Горька отступил на шаг, потом попятился, когда отец, чертыхаясь, все-таки вытянул кожаный ремень из шлевок и, сложив его петлей, не переставая скалиться пугающей ухмылкой, пошел в атаку.
— Что? Не смешно теперь? — спросил он. И процедил сквозь зубы: — штаны спускай!
В крошечной избенке прятаться было некуда, да Горька и не стал бы — никогда отец его ремнем не бил, только грозился, а чего ни разу не было, того разве испугаешься? Но от страха перед отцовой внезапной решительностью и яростью вдруг дышать стало нечем. Горька не очнулся даже тогда, когда тот, схватив его за шиворот, толкнул на диван, а потом рывком стянул с задницы штаны.
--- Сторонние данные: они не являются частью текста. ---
(** C8: in the sequence of effects of a dispatch, every write to a
    counter word comes strictly before the call of the handler or of the
    sentinel: nothing after the call, and no part of the call's own
    bracket, writes a counter. *)
Theorem C8_count_written_before_call irq context (m : machine W) :
  exists before v a after,
    trace (irq_dispatch cfg irq context m)
      = before ++ Call v irq context a :: after /\
    forallb (fun e => negb (is_call e)) before = true /\
    forallb (fun e => negb (is_call e) && negb (is_count_write e)) after
      = true.
Proof.
  destruct (irq_dispatch_split irq context m)
    as (pre & post & v & a & Htr & Hq).
  cbv zeta in Htr. rewrite forallb_app in Hq. apply andb_prop in Hq.
  destruct Hq as [Hpre Hpost].
  eexists _, v, a, _. split; [exact Htr|]. split.
  - rewrite !forallb_app. repeat (apply andb_true_intro; split).
    + eapply forallb_weaken; [|apply select_vector_quiet].
      intros e He. apply andb_prop in He. tauto.
    + destruct (CONFIG_CRYPTO_RANDOM_POOL_COLLECT_IRQ_RANDOMNESS cfg);
        reflexivity.
    + eapply forallb_weaken; [|exact Hpre]. intros e He.
      apply andb_prop in He. destruct He as [He _].
      apply andb_prop in He. tauto.
  - rewrite forallb_app. apply andb_true_intro. split; [|reflexivity].
    eapply forallb_weaken; [|exact Hpost]. intros e He.
    apply andb_prop in He. destruct He as [He Hc].
    apply andb_prop in He. destruct He as [He _]. rewrite He, Hc.
    reflexivity.
Qed.

(** *** The time access of the monitoring call bracket *)

(** With monitoring, [CALL_VECTOR] reads the time of the slot at the
    index it is given, whatever that index is. *)
Lemma CALL_VECTOR_reads_time ndx v irq context a (m : machine W) :
  CONFIG_SCHED_IRQMONITOR cfg = true ->
  In (Rd ndx Ftime) (trace (CALL_VECTOR cfg ndx v irq context a m)).
Proof.
  intros Hmon. unfold CALL_VECTOR. rewrite Hmon. run;
    repeat (first [left; reflexivity | right]).
Qed.

(** An IRQ that misses the table is dispatched with its own number, or
    with its map entry, as index: with monitoring, the time field at
    that index is read although no slot was selected. *)
Lemma monitored_miss_reads_time irq context (m : machine W) :
  CONFIG_SCHED_IRQMONITOR cfg = true ->
  misses cfg irq ->
  In (Rd (uint32 irq) Ftime) (trace (irq_dispatch cfg irq context m)) \/
  In (Rd (uint32 (g_irqmap irq)) Ftime)
     (trace (irq_dispatch cfg irq context m)).
Proof.
  intros Hmon Hmiss. rewrite irq_dispatch_phases. cbv zeta.
  unfold trace at 1 3. cbn [snd].
  assert (Hn : snd (value (select_vector cfg irq m)) = uint32 irq \/
               snd (value (select_vector cfg irq m))
                 = uint32 (g_irqmap irq)).
  { unfold select_vector. run; auto.
    all: destruct Hmiss as [H | [H | [Hmin H]]];
      apply andb_prop in Heqb; destruct Heqb as [H0 H1];
      apply Z.ltb_lt in H0, H1; try lia; try congruence.
    all: apply Z.ltb_lt in Heqb1; lia. }
  destruct Hn as [Hn | Hn]; [left | right]; rewrite <- Hn;
    apply in_or_app; right; apply in_or_app; right;
    apply in_or_app; left; apply CALL_VECTOR_reads_time; exact Hmon.
Qed.

(** Without monitoring, an IRQ that misses the table touches no slot. *)
Lemma unmonitored_miss_is_silent irq context (m : machine W) :
  CONFIG_SCHED_IRQMONITOR cfg = false ->
  misses cfg irq ->
  filter is_slot_access (trace (irq_dispatch cfg irq context m)) = [].
Proof.
  intros Hmon Hmiss. rewrite irq_dispatch_phases. cbv zeta.
  destruct (select_vector_missed irq m Hmiss) as [n ->].
  unfold trace at 1. cbn [snd]. rewrite collect_randomness_trace.
  unfold CALL_VECTOR. rewrite Hmon.
  destruct (CONFIG_CRYPTO_RANDOM_POOL_COLLECT_IRQ_RANDOMNESS cfg);
    reflexivity.
Qed.

(** *** Counters *)

Lemma update_same {A} (f : Z -> A) i x : update f i x i = x.
Proof. unfold update. rewrite Z.eqb_refl. reflexivity. Qed.

Lemma same_counts_logical s s' :
  same_counts s s' -> logical_count cfg s = logical_count cfg s'.
Proof.
  intros (Hc & Hm & Hl). unfold logical_count.
  rewrite Hc, Hm, Hl. reflexivity.
Qed.

Lemma same_counts_wf s s' : same_counts s s' -> wf_slot s' -> wf_slot s.
Proof.
  intros (Hc & Hm & Hl). unfold wf_slot. rewrite Hc, Hm, Hl. tauto.
Qed.

Lemma carry_word ls ms :
  0 <= ms < 2 ^ 32 -> 0 <= ls < 2 ^ 32 ->
  (if uint32 (ls + 1) =? 0 then uint32 (ms + 1) else ms) * 2 ^ 32
    + uint32 (ls + 1)
  = uint64 (ms * 2 ^ 32 + ls + 1).
Proof.
  intros Hms Hls. unfold uint32, uint64.
  destruct (Z.eq_dec ls (2 ^ 32 - 1)) as [-> | Hne].
  - replace (2 ^ 32 - 1 + 1) with (2 ^ 32) by lia.
    rewrite Z.mod_same by lia. cbn [Z.eqb].
    replace (ms * 2 ^ 32 + (2 ^ 32 - 1) + 1) with ((ms + 1) * 2 ^ 32)
      by lia.
    change (2 ^ 64) with (2 ^ 32 * 2 ^ 32).
    rewrite Z.mul_mod_distr_r by lia. lia.
  - rewrite (Z.mod_small (ls + 1)) by lia.
    replace (ls + 1 =? 0) with false by (symmetry; apply Z.eqb_neq; lia).
    rewrite Z.mod_small; lia.
Qed.

(** One [INCR_COUNT] adds one to the logical count, modulo 2^64. *)
Lemma INCR_COUNT_logical ndx (m : machine W) :
  CONFIG_SCHED_IRQMONITOR cfg = true ->
  wf_slot (g_irqvector m ndx) ->
  let m' := final (INCR_COUNT cfg ndx m) in
  logical_count cfg (g_irqvector m' ndx)
    = uint64 (logical_count cfg (g_irqvector m ndx) + 1) /\
  wf_slot (g_irqvector m' ndx).
Proof.
  intros Hmon (Hc & Hms & Hls). unfold INCR_COUNT, logical_count, wf_slot.
  rewrite Hmon. destruct (CONFIG_HAVE_LONG_LONG cfg).
  - run. cbn [g_irqvector]. rewrite update_same.
    cbn [get_field set_field count mscount lscount].
    pose proof (uint64_range (count (g_irqvector m ndx) + 1)).
    repeat split; tauto || lia.
  - pose proof (uint32_range (lscount (g_irqvector m ndx) + 1)).
    pose proof (uint32_range (mscount (g_irqvector m ndx) + 1)).
    pose proof (carry_word _ _ Hms Hls) as Hcw.
    cbv beta zeta iota delta
      [bind ret load store value final trace fst snd].
    cbn [g_irqvector get_field].
    destruct (uint32 (lscount (g_irqvector m ndx) + 1) =? 0) eqn:Hz;
      repeat first
        [ rewrite update_same
        | progress cbn [fst snd g_irqvector get_field set_field
                        lscount mscount count] ];
      rewrite <- Hcw; repeat split; tauto || lia.
Qed.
Первые удары полетели куда попало — по спине, по ногам, по рукам, по дивану — и было вовсе не страшно — через куртку, через штаны они совсем не чувствовались, а потом отец стал бить, прицеливаясь по голому телу, и тут уже Горька взвыл.
— Смешно теперь? — ревел отец. — Смешно?
Нет, смешно не было, наоборот — было очень больно. Зад обжигало нестерпимо, и Горька постыдно выл и извивался ужом в отцовых руках.
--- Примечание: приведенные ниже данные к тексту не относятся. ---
Lemma addPassword_eq c w :
  addPassword c w =
    match validatePasswordData (obj_of_create c) with
    | Throw e => Outcome (Throw (wrapped "ADD_FAILED" e)) w []
    | Normal _ =>
        let '(r, w') := remote _ (QInsertSingle [obj_of_create c]) w in
        Outcome (caught "ADD_FAILED" (answered "ADD_FAILED" convertFromDatabase r))
                w' [Call (QInsertSingle [obj_of_create c])]
    end.
Proof.
  unfold SupabasePasswordService.addPassword. unfold_service.
  destruct (validatePasswordData _); simpl; [|done].
  destruct (remote _ _ w) as [r w']. simpl.
  destruct r as [e|data n]; simpl; [done|].
  by destruct (convertFromDatabase data).
Qed.

Lemma getAllPasswords_eq w :
  getAllPasswords w =
    let '(r, w') := remote _ QSelectAll w in
    Outcome (caught "FETCH_FAILED" (answered "FETCH_FAILED" convertRows r))
            w' [Call QSelectAll].
Proof.
  unfold SupabasePasswordService.getAllPasswords. unfold_service.
  destruct (remote _ _ w) as [r w']. simpl.
  destruct r as [e|data n]; simpl; [done|].
  by destruct (convertRows data).
Qed.

Lemma searchPasswords_eq query w :
  searchPasswords query w =
    if nonempty (sanitizeSearchQuery query) then
      let q := QSearch (orFilterOf (sanitizeSearchQuery query)) in
      let '(r, w') := remote _ q w in
      Outcome (caught "SEARCH_FAILED" (answered "SEARCH_FAILED" convertRows r))
              w' [Call q]
    else getAllPasswords w.
Proof.
  unfold SupabasePasswordService.searchPasswords.
  destruct (nonempty (sanitizeSearchQuery query)); simpl; [|done].
  unfold_service.
  destruct (remote _ _ w) as [r w']. simpl.
  destruct r as [e|data n]; simpl; [done|].
  by destruct (convertRows data).
Qed.

Lemma updatePassword_eq rowId (passwordData : obj) w :
  updatePassword rowId passwordData w =
    if blank rowId then
      Outcome (Throw (wrapped "UPDATE_FAILED" (lit "Password ID is required"))) w []
    else
      match validatePasswordData passwordData with
      | Throw e => Outcome (Throw (wrapped "UPDATE_FAILED" e)) w []
      | Normal _ =>
          if bool_decide (size (updateFieldsOf passwordData) = 0) then
            Outcome (Throw (wrapped "UPDATE_FAILED" (lit "No valid fields to update")))
                    w []
          else
            let q := QUpdateSingle (updateFieldsOf passwordData) rowId in
            let '(r, w') := remote _ q w in
            Outcome (caught "UPDATE_FAILED"
                       (answered "UPDATE_FAILED" convertFromDatabase r))
                    w' [Call q]
      end.
Proof.
  unfold SupabasePasswordService.updatePassword. unfold_service.
  rewrite nonempty_trim, negb_involutive.
  destruct (blank rowId); simpl; [done|].
  destruct (validatePasswordData _); simpl; [|done].
  case_bool_decide; simpl; [done|].
  destruct (remote _ _ w) as [r w']. simpl.
  destruct r as [e|data n]; simpl; [done|].
  by destruct (convertFromDatabase data).
Qed.

Lemma validateEach_ok index passwords :
  validateEach index passwords = Normal ()
  ↔ Forall (λ pwd, validatePasswordData (obj_of_create pwd) = Normal ()) passwords.
Proof.
  revert index. induction passwords as [|pwd rest IH]; intros index; simpl.
  - split; [constructor|done].
  - rewrite Forall_cons. destruct (validatePasswordData _) as [[]|e].
    + rewrite IH. tauto.
    + split; [done|]. by intros [? _].
Qed.

Lemma batchAddPasswords_eq passwords w :
  batchAddPasswords passwords w =
    match passwords with
    | [] =>
        Outcome (Throw (wrapped "ADD_FAILED"
                          (lit "No passwords provided for batch insert"))) w []
    | _ =>
        match validateEach 0 passwords with
        | Throw e => Outcome (Throw (wrapped "ADD_FAILED" e)) w []
        | Normal _ =>
            let q := QInsertMany (obj_of_create <$> passwords) in
            let '(r, w') := remote _ q w in
            Outcome (caught "ADD_FAILED" (answered "ADD_FAILED" convertRows r))
                    w' [Call q]
        end
    end.
Proof.
  unfold SupabasePasswordService.batchAddPasswords. unfold_service.
  destruct passwords as [|pwd rest]; [done|].
  rewrite bool_decide_false by done. simpl.
  destruct (match validatePasswordData (obj_of_create pwd) with
            | Normal _ => _ | Throw _ => _ end); simpl; [|done].
  destruct (remote _ _ w) as [r w']. simpl.
  destruct r as [e|data n]; simpl; [done|].
  by destruct (convertRows data).
Qed.

(** *** Adding *)

Lemma addPassword_rejects c w e :
  validatePasswordData (obj_of_create c) = Throw e
  → addPassword c w
    = Outcome (Throw (errorPrefix "ADD_FAILED" ++ lit ": " ++ e)) w [].
Proof.
  intros H. rewrite addPassword_eq, H.
  by rewrite (wrapped_message _ _ (validate_message _ _ H)).
Qed.

Lemma addPassword_sends c w :
  validatePasswordData (obj_of_create c) = Normal ()
  → trace (addPassword c w) = [Call (QInsertSingle [obj_of_create c])].
Proof.
  intros H. rewrite addPassword_eq, H. by destruct (remote _ _ w).
Qed.

(** X1: a field that is white space only (and not empty) or too long
    makes [addPassword] fail before the remote is asked anything. *)
Lemma addPassword_refuses_blank_or_long c w :
  rejected 100 (c_service c) || rejected 100 (c_username c)
    || rejected 500 (c_password c) = true
  → (∃ e, result (addPassword c w) = Throw e)
    ∧ trace (addPassword c w) = [] ∧ after (addPassword c w) = w.
Proof.
  intros H. destruct (validatePasswordData (obj_of_create c)) as [[]|e] eqn:Hv.
  - rewrite validate_create in Hv.
    destruct (rejected 100 (c_service c)); [done|].
    destruct (rejected 100 (c_username c)); [done|].
    destruct (rejected 500 (c_password c)); done.
  - rewrite (addPassword_rejects _ _ _ Hv). eauto.
Qed.

(** C1, where the code departs from the claim: an entry whose service is
    the empty string violates the 1-100 character constraint, yet
    [validatePasswordData] lets it through (its guard [data.service &&]
    skips the empty string) and [addPassword] sends the insert to the
    remote instead of failing with a validation error. *)
Theorem addPassword_empty_service_is_sent w :
  length (c_service Sample.emptyService) = 0
  ∧ validatePasswordData (obj_of_create Sample.emptyService) = Normal ()
  ∧ trace (addPassword Sample.emptyService w)
    = [Call (QInsertSingle [obj_of_create Sample.emptyService])].
Proof.
  assert (validatePasswordData (obj_of_create Sample.emptyService) = Normal ())
    as Hv by (by rewrite validate_create).
  split; [done|]. split; [done|]. by apply addPassword_sends.
Qed.

(** *** Adding in a batch *)

(** X24: when any entry of the batch fails [validatePasswordData], the
    whole call to [batchAddPasswords] fails, no query is issued and the
    remote is left as it was; in particular no insert happens. *)
Theorem batchAdd_rejects_whole_batch passwords pwd w :
  pwd ∈ passwords
  → validatePasswordData (obj_of_create pwd) ≠ Normal ()
  → (∃ e, result (batchAddPasswords passwords w) = Throw e)
    ∧ trace (batchAddPasswords passwords w) = []
    ∧ after (batchAddPasswords passwords w) = w.
Proof.
  intros Hin Hbad. rewrite batchAddPasswords_eq.
  destruct passwords as [|p rest]; [by apply elem_of_nil in Hin|].
  destruct (validateEach 0 (p :: rest)) as [[]|e] eqn:Hv.
  - apply validateEach_ok in Hv. rewrite Forall_forall in Hv.
    by specialize (Hv pwd Hin).
  - eauto.
Qed.

(** X2: the insert of a batch is issued only once every entry has passed
    validation, and it carries every entry. *)
Lemma batchAdd_sends_only_validated passwords w :
  trace (batchAddPasswords passwords w) ≠ []
  → Forall (λ pwd, validatePasswordData (obj_of_create pwd) = Normal ()) passwords
    ∧ trace (batchAddPasswords passwords w)
      = [Call (QInsertMany (obj_of_create <$> passwords))].
Proof.
  rewrite batchAddPasswords_eq.
  destruct passwords as [|p rest]; [done|].
  destruct (validateEach 0 (p :: rest)) as [[]|e] eqn:Hv; [|done].
  apply validateEach_ok in Hv. intros _. split; [done|].
  cbv zeta. by destruct (remote _ _ w).
Qed.

(** *** Updating *)

(** C4: for an id that is not blank, [updatePassword] with an object
    without fields fails with the message "No valid fields to update"
    behind the prefix of the operation, issues no query and leaves the
    remote as it was. *)
Theorem update_without_fields_fails rowId w :
  blank rowId = false
  → updatePassword rowId ∅ w
    = Outcome (Throw (errorPrefix "UPDATE_FAILED" ++ lit ": No valid fields to update"))
              w [].
Proof.
  intros Hid. rewrite updatePassword_eq, Hid.
  assert (validatePasswordData ∅ = Normal ()) as -> by done.
  rewrite bool_decide_true; [done|].
  apply updateFieldsOf_empty. intros key value. by rewrite lookup_empty.
Qed.

(** X4: whatever the id, an update without fields fails before any
    query. *)
Lemma update_without_fields_no_query rowId w :
  (∃ e, result (updatePassword rowId ∅ w) = Throw e)
  ∧ trace (updatePassword rowId ∅ w) = [] ∧ after (updatePassword rowId ∅ w) = w.
Proof.
  rewrite updatePassword_eq. destruct (blank rowId); [eauto|].
  assert (validatePasswordData ∅ = Normal ()) as -> by done.
  rewrite bool_decide_true; [eauto|].
  apply updateFieldsOf_empty. intros key value. by rewrite lookup_empty.
Qed.

(** The only query [updatePassword] can issue. *)
Lemma updatePassword_trace rowId (passwordData : obj) w :
  trace (updatePassword rowId passwordData w) = []
  ∨ trace (updatePassword rowId passwordData w)
    = [Call (QUpdateSingle (updateFieldsOf passwordData) rowId)].
Proof.
  rewrite updatePassword_eq. destruct (blank rowId); [by left|].
  destruct (validatePasswordData passwordData); [|by left].
  case_bool_decide; [by left|]. right. cbv zeta. by destruct (remote _ _ w).
Qed.

(** C10 as amended: the payload of the update query holds exactly the
    supplied fields whose value is a string with something besides white
    space in it (undefined, null, empty and blank values are left out, and
    so is a property named [__proto__], which the assignment does not
    set), so no update sets a column to an empty or blank value; and an update
    whose supplied values are all left out fails before any query, with
    "No valid fields to update" when the id is not blank and validation
    passes, and with the validation error of the field otherwise. *)
Theorem update_payload_excludes_blank rowId (passwordData : obj) w :
  (∀ c, c ∈ trace (updatePassword rowId passwordData w)
     → c = Call (QUpdateSingle (updateFieldsOf passwordData) rowId))
  ∧ (∀ key value, updateFieldsOf passwordData !! key = Some value
       ↔ passwordData !! key = Some value ∧ keeps value = true
         ∧ key ≠ "__proto__"%string)
  ∧ (∀ key value, updateFieldsOf passwordData !! key = Some value
       → ∃ s, value = JStr s ∧ blank s = false ∧ s ≠ [])
  ∧ ((∀ key value, passwordData !! key = Some value → keeps value = false)
     → trace (updatePassword rowId passwordData w) = []
       ∧ after (updatePassword rowId passwordData w) = w
       ∧ result (updatePassword rowId passwordData w)
         = if blank rowId then
             Throw (errorPrefix "UPDATE_FAILED" ++ lit ": Password ID is required")
           else
             match validatePasswordData passwordData with
             | Throw e => Throw (errorPrefix "UPDATE_FAILED" ++ lit ": " ++ e)
             | Normal _ =>
                 Throw (errorPrefix "UPDATE_FAILED" ++ lit ": No valid fields to update")
             end).
Proof.
  split; [|split; [|split]].
  - intros c Hc. destruct (updatePassword_trace rowId passwordData w) as [H|H];
      rewrite H in Hc.
    + by apply elem_of_nil in Hc.
    + by apply list_elem_of_singleton in Hc.
  - apply updateFieldsOf_lookup.
  - intros key value (_ & Hk & _)%updateFieldsOf_lookup.
    apply keeps_spec in Hk as (s & -> & Hs). exists s. split; [done|].
    split; [done|]. by intros ->.
  - intros Hall.
    assert (size (updateFieldsOf passwordData) = 0) as Hsize
      by (apply updateFieldsOf_empty; intros key value Hk; left; eauto).
    clear Hall. rename Hsize into Hall.
    rewrite updatePassword_eq. destruct (blank rowId); [done|].
    destruct (validatePasswordData passwordData) as [[]|e] eqn:Hv.
    + by rewrite bool_decide_true.
    + by rewrite (wrapped_message _ _ (validate_message _ _ Hv)).
Qed.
От драного дивана несло чем-то кислым, засаленная обивка была влажной на ощупь и скользкой, но на это было наплевать — ни о чем кроме боли и стыда Горька думать не мог. Кажется, он кричал, кажется, даже просил за что-то прощения, кажется, даже плакал. Когда отец выпустил пар и намахался вдоволь ремнем, он вскочил, натягивая штаны, и рванулся было к двери, но тот оттер его плечом и крикнул на улицу:
— Иннокентий? Зайди-ка теперь ты на разговор!
В руках у отца по-прежнему был ремень, рожа по-прежнему была яростная, и Горька вдруг представил, как он и мелкого также ткнет носом в диван и будет бить, бить и приговаривать. Ну, может, и не также, а полегче, но какая разница! И тут стыд, обида и страх отступили на второй план, и он зашипел, сам не веря, что может так разговаривать с отцом:
— Не смей его! Не смей, гад! Не тронь его!
Отец тоже, видимо, опешил от таких слов, повернулся к старшему сыну всем корпусом, пригрозил удивленно:
— Мало показалось? Добавки просишь?
— Не смей! — шипел Горька, отступая, и уже не так отважно. Расстегнутые штаны он придерживал на талии, и вид у него, должно быть, был жалкий и смешной, но оружие само легло в руки: — не тронь его, а то я маме все расскажу!
И вдруг нужные слова подействовали. Отец резко сник, горящий суровой строгостью взгляд погас и заметался по темной комнате растерянно и стыдливо. Испугался — понял Горька. Чего именно: внезапной Горькиной смелости или того, что бывшая жена узнает о нем очередную неприглядную правду — дело было десятое, главное, что подействовало.
Ремень он стал вдевать обратно в штаны, нелепо подвернув свои сто одежек к подмышкам, отворачиваясь и кряхтя. Горька тоже застегнул джинсы, вытер рукавом мокрые отчего-то щеки. Выдохнул облегченно.
— Я и не думал его наказывать, — буркнул отец из угла.